* **Assignment**
Extract from the entries below, exactly as given, only the lines from the line containing "(** [round((percent /" to the line containing "(** The units", both lines included.

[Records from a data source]
(** The orders of a list sorted by a key. *)
Definition ascending_by {A : Type} (key : A -> Z) (x y : A) : Prop := key x <= key y.
Definition descending_by {A : Type} (key : A -> Z) (x y : A) : Prop := key y <= key x.

(** The elements of a list whose key is [k], in the order of the list. *)
Definition with_key {A : Type} (key : A -> Z) (k : Z) (l : list A) : list A :=
  filter (fun e => key e =? k) l.

(** The test [0 <= percent <= 100] of [percent_to_graph] passes. *)
Definition valid_percent (percent : num) : Prop :=
  le (Int 0) percent = true /\ le percent (Int 100) = true.

(** The exception of [percent_to_graph] for a percentage out of range. *)
Definition invalid_percent : exn := ValueError "Percent must be between 0 and 100.".

(** [round((percent / 100) * total_chars)], as [percent_to_graph] computes it. *)
Definition filled_length_of (percent : num) (total_chars : Z) : result Z :=
  let* fraction := truediv percent (Int 100) in
  let* filled := mul fraction (Int total_chars) in
  round filled.

(** [filled_length] characters [=] followed by spaces up to [total_chars]. *)
Definition bar (filled_length total_chars : Z) : string :=
  PyStr.repeat_char "="%char filled_length
  ++ PyStr.repeat_char " "%char (total_chars - filled_length).

(** The number [tenths / 10] written with one decimal. *)
Definition decimal1 (tenths : Z) : string :=
  PyStr.of_chars
    (PyInt.decimal (tenths / 10) ++ "."%char :: zero_padded 1 (tenths mod 10))%list.

(** The units of [human_readable]; the multiplier of the i-th is 1024^i. *)
Definition units : list string := ["B"; "K"; "M"; "G"; "T"; "P"].

(** The least integer that is too large for a double: it lies half-way
    between the largest double and 2^1024. *)
Definition double_limit : Z := 2 ^ 1024 - 2 ^ 970.

(** A computation that raises no exception but the [allowed] ones. *)
Definition raises_only (allowed : exn -> Prop) {A : Type} (r : result A) : Prop :=
  forall e, r = Raise e -> allowed e.

(** The exceptions of float arithmetic: a result or an operand too large,
    and the rounding of a NaN. *)
Definition arithmetic_error (e : exn) : Prop :=
  e = OverflowError \/ e = ValueError "cannot convert float NaN to integer".

(** The events on the standard output. *)
Definition is_stdout (e : event) : bool :=
  match e with
  | Stdout _ => true
  | Stderr _ => false
  end.

(** The rational a finite number denotes. *)
Definition num_value (a : num) : Q :=
  match value a with
  | Some (Real q) => q
  | _ => 0%Q
  end.

(** To be the rounding of [q] to an integer: within one half of it, and
    even when at one half. *)
Definition nearest_even (q : Q) (n : Z) : Prop :=
  (inject_Z n - (1 # 2) < q < inject_Z n + (1 # 2))%Q
  \/ ((q == inject_Z n - (1 # 2) \/ q == inject_Z n + (1 # 2))%Q /\ Z.even n = true).

(** The line [size <tab> directory]. *)
Definition du_line (size directory : string) : string :=
  size ++ String tab directory.



(** * Properties *)

(** ** The built-ins on samples

    The values below are the ones the interpreter gives. *)

Section Samples.

Let sp (code : N) : string := String (ascii_of_N code) "".

Example int_accepts :
  map PyInt.int ["5"; "-5"; "+5"; " 5 "; "007"; "1_0"; sp 11 ++ "5"; sp 160 ++ "5"]
  = [Ok 5; Ok (-5); Ok 5; Ok 5; Ok 7; Ok 10; Ok 5; Ok 5].
Proof. reflexivity. Qed.

Example int_rejects :
  map PyInt.int [""; "+"; "- 5"; "_1"; "1_"; "1__0"; "5.0"; "0x10"; sp 28 ++ "5"]
  = map (fun s => Raise (InvalidLiteral s))
      [""; "+"; "- 5"; "_1"; "1_"; "1__0"; "5.0"; "0x10"; sp 28 ++ "5"].
Proof. reflexivity. Qed.

Example str_samples :
  map PyInt.str [0; 7; -5; 100; -1024; 1234567890]
  = ["0"; "7"; "-5"; "100"; "-1024"; "1234567890"].
Proof. reflexivity. Qed.

Example split_samples :
  map (PyStr.split tab) [""; "ab"; du_line "a" "b"; du_line "a" (du_line "b" "c"); sp 9]
  = [[""]; ["ab"]; ["a"; "b"]; ["a"; "b"; "c"]; [""; ""]].
Proof. reflexivity. Qed.

Example strip_sample : PyStr.strip (" a " ++ sp 28 ++ sp 133 ++ sp 160) = "a".
Proof. reflexivity. Qed.

Example truediv_samples :
  map (fun p => truediv (Int (fst p)) (Int (snd p)))
    [(0, -5); (1, 4); (2 ^ 53 + 1, 1); (2 ^ 53 + 3, 1); (1, 2 ^ 1075);
     (3, 2 ^ 1075); (2 ^ 1034, 1024); (5, 0)]
  = [Ok (Float Fnzero); Ok (Float (Ffin (1 # 4)));
     Ok (Float (Ffin (inject_Z (2 ^ 53)))); Ok (Float (Ffin (inject_Z (2 ^ 53 + 4))));
     Ok (Float (Ffin 0)); Ok (Float (Ffin (1 # 2 ^ 1073)));
     Raise OverflowError; Raise ZeroDivisionError].
Proof. vm_compute. reflexivity. Qed.

Example mul_samples :
  (mul (Float (Ffin (inject_Z (10 ^ 308)))) (Int 100),
   mul (Float (Ffin 0)) (Int (2 ^ 1024)))
  = (Ok (Float (Finf false)), Raise OverflowError).
Proof. vm_compute. reflexivity. Qed.

Example round_samples :
  map (fun q => round (Float (Ffin q))) [1 # 2; 3 # 2; 5 # 2; 7 # 2; - (1 # 2)]%Q
  = [Ok 0; Ok 2; Ok 2; Ok 4; Ok 0].
Proof. reflexivity. Qed.

Example format_f_samples :
  map (fun p => format_f (fst p) (snd p))
    [(1%nat, Int 0); (1%nat, Int (-1024)); (1%nat, Float (Ffin (1 # 4)));
     (1%nat, Float (Ffin (3 # 4))); (1%nat, Float Fnzero);
     (0%nat, Float (Ffin (5 # 2))); (0%nat, Float (Ffin (7 # 2)));
     (1%nat, Int (2 ^ 1024))]
  = [Ok "0.0"; Ok "-1024.0"; Ok "0.2"; Ok "0.8"; Ok "-0.0"; Ok "2"; Ok "4";
     Raise OverflowError].
Proof. vm_compute. reflexivity. Qed.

* **Answer to the exercise**
(** [round((percent / 100) * total_chars)], as [percent_to_graph] computes it. *)
Definition filled_length_of (percent : num) (total_chars : Z) : result Z :=
  let* fraction := truediv percent (Int 100) in
  let* filled := mul fraction (Int total_chars) in
  round filled.

(** [filled_length] characters [=] followed by spaces up to [total_chars]. *)
Definition bar (filled_length total_chars : Z) : string :=
  PyStr.repeat_char "="%char filled_length
  ++ PyStr.repeat_char " "%char (total_chars - filled_length).

(** The number [tenths / 10] written with one decimal. *)
Definition decimal1 (tenths : Z) : string :=
  PyStr.of_chars
    (PyInt.decimal (tenths / 10) ++ "."%char :: zero_padded 1 (tenths mod 10))%list.

(** The units of [human_readable]; the multiplier of the i-th is 1024^i. *)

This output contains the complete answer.